TASK STATEMENT => Where the records below reach the line containing "wp (mmu_transform_dire l", start transcribing, and end with the line containing "- destruct Hres as [[-> HI']|(_", exactly and with nothing else added.

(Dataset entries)

(** ** Releasing an empty table *)

Lemma allzero_loop_spec X s P O Tab E l k i p : MInv X s P O Tab E -> Tab !! (l, k) = Some (i, p) -> l <> LT ->
  forall n x, 0 <= x -> x + Z.of_nat n <= 512 ->
  exists b, allzero_loop n (p + base) x s = Ret (b, s) /\ (b = true <-> forall y, x <= y < x + Z.of_nat n -> E !! (l, 512 * k + y) = None).
Proof.
  intros HI Ht Hl n. induction n as [|n IH]; intros x Hx Hn; cbn [allzero_loop].
  - exists true. split; [done|]. split; [intros _ y Hy; lia|done].
  - erewrite bind_eq by (by apply (get_entry HI l k i p); [| lia |]).
    destruct (E !! (l, 512 * k + x)) as [e|] eqn:He.
    + destruct (mi_have _ _ _ _ _ _ HI _ _ _ He) as [_ Hh]. apply have_nonzero in Hh. change (default 0 (Some e)) with e.
      replace (negb (0 =? e)) with true by lia. exists false. split; [done|]. split; [done|]. intros Hall.
      rewrite (Hall x) in He by lia. done.
    + change (negb (0 =? default 0 None)) with false. cbn iota. destruct (IH (x + 1) ltac:(lia) ltac:(lia)) as (b & -> & Hb). exists b.
      split; [done|]. rewrite Hb. split; intros Hall y Hy; [|apply Hall; lia]. destruct (decide (y = x)) as [->|]; [done|apply Hall; lia].
Qed.

Lemma allzero_spec X s P O Tab E l k i p : MInv X s P O Tab E -> Tab !! (l, k) = Some (i, p) -> l <> LT ->
  exists b, direarr_is_allzero (p + base) s = Ret (b, s) /\ (b = true <-> tempty E l k).
Proof.
  intros HI Ht Hl. destruct (allzero_loop_spec X s P O Tab E l k i p HI Ht Hl 512 0) as (b & Hb & Hiff); [lia|lia|].
  exists b. split; [done|]. rewrite Hiff. done.
Qed.

Lemma at_index l v : uaddr v -> 0 <= dire_index l v < 512 /\ (l = LT -> dire_index l v < 256).
Proof. intros Hv. split; [apply dire_index_range|]. intros ->. rewrite top_index by done. by apply tkey_top. Qed.

Section at_entry.
Context {X s P O Tab E} (HI : MInv X s P O Tab E) {iR R : Z} (HR : Tab !! (LT, 0) = Some (iR, R)).
Context {l l' : lvl} {v i p : Z} (Hv : uaddr v) (Hc : child l = Some l') (Ht : Tab !! (l, tkey l v) = Some (i, p)).

Lemma at_read : (p + base =? 0) = false /\ get_ent (p + base) (dire_index l v) s = Ret (default 0 (E !! (l, key l v)), s).
Proof using HI Hv Ht.
  destruct (table_adr HI _ _ _ Ht) as [_ Hp]. destruct (at_index l v Hv) as [H1 H2]. split; [apply base_nonzero; lia|].
  rewrite (get_entry HI l (tkey l v) i p) by done. by rewrite <- key_split.
Qed.

(** Nothing below the entry: there is nothing to release. *)
Lemma untransform_absent msa : E !! (l, key l v) = None -> mmu_untransform_dire l l' (p + base) msa v s = Ret (true, s).
Proof using HI Hv Ht.
  intros He. destruct at_read as [Hnz Hg]. unfold mmu_untransform_dire. rewrite Hnz. erewrite bind_eq by exact Hg. by rewrite He.
Qed.

Lemma untransform_dire_spec msa : X = Some (l', key l v) ->
  msa = None \/ (exists j q, Tab !! (l', key l v) = Some (j, q) /\ msa = Some j) ->
  wp (mmu_untransform_dire l l' (p + base) msa v) s (fun r s' => r = true /\ mframe P O R s s' /\
    ((s' = s /\ MInv None s P O Tab E) \/
     (tempty E l' (key l v) /\ is_Some (Tab !! (l', key l v)) /\
      MInv (Some (l, tkey l v)) s' P O (delete (l', key l v) Tab) (delete (l, key l v) E)))).
Proof using HI HR Hv Hc Ht.
  intros HX Hmsa. destruct (child_ne _ _ Hc) as [Hll HlT]. destruct at_read as [Hnz Hg]. destruct (at_index l v Hv) as [Hx1 Hx2].
  destruct (table_adr HI _ _ _ Ht) as [_ Hp]. unfold wp.
  destruct (E !! (l, key l v)) as [e|] eqn:He.
  2:{ rewrite untransform_absent by done. split_and!; [done|done|]. left. split; [done|]. subst X.
      pose proof (mi_ne _ _ _ _ _ _ HI) as Hne. pose proof (mi_tab _ _ _ _ _ _ HI l l' (key l v)) as Htab.
      destruct HI. split; try done. intros l2 k2 t Ht2 Hl2 _. apply (Hne l2 k2 t Ht2 Hl2). intros [= <- <-].
      destruct (Htab t Hc Ht2). congruence. }
  destruct (mi_dir _ _ _ _ _ _ HI l l' _ _ Hc He) as (_ & i' & Ht'). destruct (mi_have _ _ _ _ _ _ HI _ _ _ He) as [_ Hhave].
  destruct (table_adr HI _ _ _ Ht') as [_ Hp']. destruct (allzero_spec _ _ _ _ _ _ _ _ _ _ HI Ht' HlT) as (b & Eb & Hb).
  unfold mmu_untransform_dire. rewrite Hnz. erewrite bind_eq by exact Hg. change (default 0 (Some e)) with e. rewrite Hhave. cbn [negb].
  erewrite bind_eq by (apply to_vir; lia). erewrite bind_eq by exact Eb. destruct b; cbn [negb].
  2:{ split_and!; [done|done|]. left. split; [done|]. apply (minv_settle X); [done|]. intros l2 k2 HX2 _ Hem. subst X. simplify_eq.
      by apply Hb in Hem. }
  destruct (mi_held _ _ _ _ _ _ HI) as (A & HA & Hsp). apply (wp_bind (mmu_del_direarr l' (dire_ret_padr e + base) msa)).
  eapply wp_mono; [apply (mmu_del_direarr_spec X s P O Tab E A l' (key l v) i' (dire_ret_padr e) msa HI HA Hsp Ht')|].
  { destruct Hmsa as [->|(j & q & Hj & ->)]; [by left|right]. congruence. }
  intros r s1 [-> Hfr]. cbn [negb]. unfold wp. erewrite bind_eq by (apply put_ent_wr; lia). cbn.
  pose proof (proj1 Hb eq_refl) as Hem. rewrite HX in HI. rewrite (key_split l v) in HI, He, Ht', Hem |- *. split_and!; [done| |].
  - by apply (shrink_frame HI Ht Hx1 Hx2 Hfr iR R HR).
  - right. split_and!; [done|by rewrite Ht'|]. by apply (shrink_minv HI HA Hsp Hc Ht Hx1 Hx2 He Ht' Hem Hfr).
Qed.
End at_entry.

(** ** Mapping *)

Definition tables_used Tab E : Prop := forall l k t, Tab !! (l, k) = Some t -> l <> LT -> ~ tempty E l k.

Lemma minv_used s P O Tab E : MInv None s P O Tab E -> tables_used Tab E.
Proof. intros HI l k t Ht Hl. by apply (mi_ne _ _ _ _ _ _ HI l k t). Qed.

(** The entry of [v] in a table of level [l] has a table below it: it was there,
    or it is new and empty. *)
Inductive built (v : Z) (l l' : lvl) Tab E : tables -> entries -> option Z -> Prop :=
  | built_old : tables_used Tab E -> built v l l' Tab E Tab E None
  | built_new i p e : Tab !! (l', key l v) = None -> E !! (l, key l v) = None -> tempty E l' (key l v) ->
      built v l l' Tab E (<[(l', key l v) := (i, p)]> Tab) (<[(l, key l v) := e]> E) (Some i).

Lemma built_leaf v l l' Tab E Tab' E' m k : child l = Some l' -> built v l l' Tab E Tab' E' m -> E' !! (LM, k) = E !! (LM, k).
Proof. intros Hc []; [done|]. apply lookup_insert_ne. by intros [= -> _]. Qed.

Lemma built_table v l l' Tab E Tab' E' m a : built v l l' Tab E Tab' E' m -> is_Some (Tab !! a) -> Tab' !! a = Tab !! a.
Proof. intros [] [t Ht]; [done|]. apply lookup_insert_ne. congruence. Qed.

Lemma build_step X s P O Tab E l l' i p v f iR R :
  MInv X s P O Tab E -> Tab !! (LT, 0) = Some (iR, R) -> uaddr v -> child l = Some l' -> Tab !! (l, tkey l v) = Some (i, p) ->
  X = None \/ X = Some (l, tkey l v) -> flags_ok f ->
  wp (mmu_transform_dire l l' (p + base) v f) s (fun r s' =>
    (E !! (l, key l v) = None /\ r = (0, None) /\ s' = s) \/
    (exists Tab' E' i' p' m, r = (p' + base, m) /\ built v l l' Tab E Tab' E' m /\ mframe P O R s s' /\
      MInv (Some (l', tkey l' v)) s' P O Tab' E' /\ Tab' !! (l', tkey l' v) = Some (i', p'))).
Proof.
  intros HI HR Hv Hc Ht HX Hf. rewrite (tkey_child l l') by done. destruct (child_ne _ _ Hc) as [Hll _].
  eapply wp_mono; [by apply (mmu_transform_dire_spec X s P O Tab E l l' i p v f iR R)|].
  intros r s' [(i' & p' & Ht' & -> & -> & HI')|[Hno|(He & Ht' & i' & p' & -> & Hfr & HI')]]; [right|by left|right].
  - exists Tab, E, i', p', None. split_and!; [done| |done|by apply minv_loosen|done]. constructor. by eapply minv_used.
  - exists (<[(l', key l v) := (i', p')]> Tab), (<[(l, key l v) := Z.lor p' f]> E), i', p', (Some i'). split_and!; [done| |done|done|apply lookup_insert_eq].
    constructor; [done|done|]. rewrite (key_split l v) in He |- *. by apply (grow_empty HI Hc He).
Qed.

(** Undoing a step restores the view. *)
Lemma undo_step s P O Tab E Tab' E' m l l' i p v iR R :
  MInv (Some (l', tkey l' v)) s P O Tab' E' -> Tab' !! (LT, 0) = Some (iR, R) -> uaddr v -> child l = Some l' ->
  built v l l' Tab E Tab' E' m -> Tab !! (l, tkey l v) = Some (i, p) ->
  wp (mmu_untransform_dire l l' (p + base) m v) s (fun r s' => r = true /\ mframe P O R s s' /\ MInv (Some (l, tkey l v)) s' P O Tab E).
Proof.
  intros HI HR Hv Hc Hb Ht. rewrite (tkey_child l l') in HI by done. destruct (child_ne _ _ Hc) as [Hll HlT].
  assert (Ht' : Tab' !! (l, tkey l v) = Some (i, p)) by (rewrite (built_table _ _ _ _ _ _ _ _ _ Hb); [done|by rewrite Ht]).
  eapply wp_mono; [apply (untransform_dire_spec HI HR Hv Hc Ht'); [done|]|].
  { destruct Hb as [|i' p' e]; [by left|right]. exists i', p'. by rewrite lookup_insert_eq. }
  intros r s' (-> & Hfr & Hres). split_and!; [done|done|]. destruct Hb as [Hused|i' p' e Hn1 Hn2 Hem].
  - destruct Hres as [[-> HI']|(Hem & [t Htt] & _)]; [by apply minv_loosen|]. by destruct (Hused _ _ _ Htt HlT).
  - destruct Hres as [[-> HI']|(_ & _ & HI')].
    + exfalso. apply (mi_ne _ _ _ _ _ _ HI' l' (key l v) (i', p')); [apply lookup_insert_eq|done|done|]. intros y Hy.
      rewrite lookup_insert_ne by congruence. by apply Hem.
    + by rewrite !delete_insert_id in HI' by done.
Qed.

Lemma minv_top s P O Tab E k : MInv (Some (LT, k)) s P O Tab E -> MInv None s P O Tab E.
Proof. intros HI. apply (minv_settle _ _ _ _ _ _ HI). by intros l k' [= <- _]. Qed.

Lemma tdirearr_root X s P O Tab E iR R : MInv X s P O Tab E -> Tab !! (LT, 0) = Some (iR, R) ->
  mud_tdirearr (m_mmu s) = R + base /\ (R + base =? 0) = false.
Proof.
  intros HI HR. destruct (mi_root _ _ _ _ _ _ HI) as (i & R' & HR' & Hm). rewrite HR in HR'. simplify_eq. split; [done|].
  destruct (table_adr HI _ _ _ HR) as [_ ?]. apply base_nonzero. lia.
Qed.

Lemma table_nonzero X s P O Tab E a i p : MInv X s P O Tab E -> Tab !! a = Some (i, p) -> (p + base =? 0) = false.
Proof. intros HI Ha. destruct (table_adr HI _ _ _ Ha) as [_ ?]. apply base_nonzero. lia. Qed.

Lemma refresh_spec s (Q : unit -> mst S -> Prop) : Q tt s -> wp hal_mmu_refresh s Q.
Proof. unfold wp, hal_mmu_refresh, read_cr3, write_cr3, gets, modify, mbind, M_bind. by destruct s. Qed.

Section transform.
Context {s : mst S} {P O Tab E} (HI : MInv None s P O Tab E) {iR R : Z} (HR : Tab !! (LT, 0) = Some (iR, R)).
Context {v padr f : Z} (Hv : uaddr v) (Hpa : page_adr padr) (Hf : flags_ok f).

Lemma transform_root : Tab !! (LT, tkey LT v) = Some (iR, R).
Proof using HR Hv. by rewrite (proj1 (tkey_top v Hv)). Qed.

(** Entering the page once the tables are there. *)
Lemma transform_msa_spec s1 Tab1 E1 i p : MInv (Some (LM, tkey LM v)) s1 P O Tab1 E1 -> Tab1 !! (LM, tkey LM v) = Some (i, p) ->
  Tab1 !! (LT, 0) = Some (iR, R) ->
  wp (mmu_transform_msa (p + base) v padr f) s1 (fun r s' => r = true /\ mframe P O R s1 s' /\
    MInv None s' P O Tab1 (<[(LM, key LM v) := Z.lor padr f]> E1)).
Proof using Hpa Hf Hv.
  intros HI1 Ht HR1. unfold mmu_transform_msa. rewrite (table_nonzero _ _ _ _ _ _ _ _ _ HI1 Ht).
  destruct (table_adr HI1 _ _ _ Ht) as [_ Hp]. pose proof (dire_index_range LM v) as Hx. unfold wp, mmu_mdire_index.
  erewrite bind_eq by (apply put_ent_wr; lia). cbn. split_and!; [done|by apply (wr_frame _ _ _ _ _ _ LM (tkey LM v) i p _ iR R _ HI1)|].
  rewrite key_split. apply (minv_set_leaf _ _ _ _ _ _ _ i _ _ _ HI1); [done|done|by right| |by apply ent_have; destruct Hf].
  apply Z.lor_nonneg. unfold page_adr in Hpa. destruct Hf. lia.
Qed.
(** Every table page is in use: when nothing is mapped, only the root is left. *)
Lemma empty_space s P O R : space s P O R ∅ -> exists i, dirhead LT (m_mmu s) = [i] /\ forall l, l <> LT -> dirhead l (m_mmu s) = [].
Proof.
  intros (Tab & E & i & HI & HR & HF).
  assert (HM : forall k, E !! (LM, k) = None).
  { intros k. destruct (HF k) as [Hk _]. rewrite lookup_empty in Hk. by destruct (E !! (LM, k)). }
  assert (Hno : forall l, (forall k, E !! (l, k) = None) -> l <> LT -> forall k, Tab !! (l, k) = None).
  { intros l Hl HlT k. destruct (Tab !! (l, k)) as [t|] eqn:Ht; [|done]. exfalso. apply (mi_ne _ _ _ _ _ _ HI l k t Ht HlT); [done|]. by intros x _. }
  assert (Hup : forall l l', child l = Some l' -> (forall k, Tab !! (l', k) = None) -> forall k, E !! (l, k) = None).
  { intros l l' Hc Hl k. destruct (E !! (l, k)) as [e|] eqn:He; [|done]. destruct (mi_dir _ _ _ _ _ _ HI l l' k e Hc He) as (_ & j & Hj). by rewrite Hl in Hj. }
  assert (TM := Hno LM HM ltac:(done)). assert (TI := Hno LI (Hup LI LM eq_refl TM) ltac:(done)). assert (TS := Hno LS (Hup LS LI eq_refl TI) ltac:(done)).
  assert (Hnil : forall l, (forall k, Tab !! (l, k) = None) -> dirhead l (m_mmu s) = []).
  { intros l Hl. destruct (dirhead l (m_mmu s)) as [|j L] eqn:Hd; [done|]. assert (Hj : j ∈ dirhead l (m_mmu s)) by (rewrite Hd; by left).
    apply (mi_list _ _ _ _ _ _ HI) in Hj as (k & p & Hk). by rewrite Hl in Hk. }
  exists i. split; [|intros [] Hl; [done|by apply Hnil..]]. pose proof (mi_nodup _ _ _ _ _ _ HI LT) as Hnd.
  assert (Hin : forall j, j ∈ dirhead LT (m_mmu s) <-> j = i).
  { intros j. rewrite (mi_list _ _ _ _ _ _ HI). split; [|intros ->; by exists 0, R].
    intros (k & p & Hk). rewrite (mi_top _ _ _ _ _ _ HI _ _ Hk), HR in Hk. by simplify_eq. }
  apply Permutation_singleton_r. apply NoDup_Permutation; [done|apply NoDup_singleton|]. intros j. rewrite Hin. by rewrite list_elem_of_singleton.
Qed.

Lemma init_space s P O : pg_held (m_pa s) P O -> fresh_dsc (m_mmu s) -> boot_root P s -> result false hal_mmu_init s = true ->
  space (final hal_mmu_init s) P O (mud_tdirearr (m_mmu (final hal_mmu_init s)) - base) ∅.
Proof.
  intros HO Hd Hb Hr. pose proof (wp_result false _ _ _ (hal_mmu_init_spec s P O HO Hd Hb)) as Hi. rewrite Hr in Hi.
  destruct Hi as [[Hi _]|(_ & i & R & HI & _)]; [done|].
  assert (HR : {[(LT, 0) := (i, R)]} !! (LT, 0) = Some (i, R)) by (by rewrite lookup_singleton_eq).
  destruct (tdirearr_root _ _ _ _ _ _ _ _ HI HR) as [Hm _]. rewrite Hm. replace (R + base - base) with R by lia.
  exists {[(LT, 0) := (i, R)]}, ∅, i. split_and!; [done|done|]. intros k. by rewrite !lookup_empty.
Qed.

OUTPUT FOR THIS TASK =>
  wp (mmu_transform_dire l l' (p + base) v f) s (fun r s' =>
    (E !! (l, key l v) = None /\ r = (0, None) /\ s' = s) \/
    (exists Tab' E' i' p' m, r = (p' + base, m) /\ built v l l' Tab E Tab' E' m /\ mframe P O R s s' /\
      MInv (Some (l', tkey l' v)) s' P O Tab' E' /\ Tab' !! (l', tkey l' v) = Some (i', p'))).
Proof.
  intros HI HR Hv Hc Ht HX Hf. rewrite (tkey_child l l') by done. destruct (child_ne _ _ Hc) as [Hll _].
  eapply wp_mono; [by apply (mmu_transform_dire_spec X s P O Tab E l l' i p v f iR R)|].
  intros r s' [(i' & p' & Ht' & -> & -> & HI')|[Hno|(He & Ht' & i' & p' & -> & Hfr & HI')]]; [right|by left|right].
  - exists Tab, E, i', p', None. split_and!; [done| |done|by apply minv_loosen|done]. constructor. by eapply minv_used.
  - exists (<[(l', key l v) := (i', p')]> Tab), (<[(l, key l v) := Z.lor p' f]> E), i', p', (Some i'). split_and!; [done| |done|done|apply lookup_insert_eq].
    constructor; [done|done|]. rewrite (key_split l v) in He |- *. by apply (grow_empty HI Hc He).
Qed.

(** Undoing a step restores the view. *)
Lemma undo_step s P O Tab E Tab' E' m l l' i p v iR R :
  MInv (Some (l', tkey l' v)) s P O Tab' E' -> Tab' !! (LT, 0) = Some (iR, R) -> uaddr v -> child l = Some l' ->
  built v l l' Tab E Tab' E' m -> Tab !! (l, tkey l v) = Some (i, p) ->
  wp (mmu_untransform_dire l l' (p + base) m v) s (fun r s' => r = true /\ mframe P O R s s' /\ MInv (Some (l, tkey l v)) s' P O Tab E).
Proof.
  intros HI HR Hv Hc Hb Ht. rewrite (tkey_child l l') in HI by done. destruct (child_ne _ _ Hc) as [Hll HlT].
  assert (Ht' : Tab' !! (l, tkey l v) = Some (i, p)) by (rewrite (built_table _ _ _ _ _ _ _ _ _ Hb); [done|by rewrite Ht]).
  eapply wp_mono; [apply (untransform_dire_spec HI HR Hv Hc Ht'); [done|]|].
  { destruct Hb as [|i' p' e]; [by left|right]. exists i', p'. by rewrite lookup_insert_eq. }
  intros r s' (-> & Hfr & Hres). split_and!; [done|done|]. destruct Hb as [Hused|i' p' e Hn1 Hn2 Hem].
  - destruct Hres as [[-> HI']|(Hem & [t Htt] & _)]; [by apply minv_loosen|]. by destruct (Hused _ _ _ Htt HlT).
  - destruct Hres as [[-> HI']|(_ & _ & HI')].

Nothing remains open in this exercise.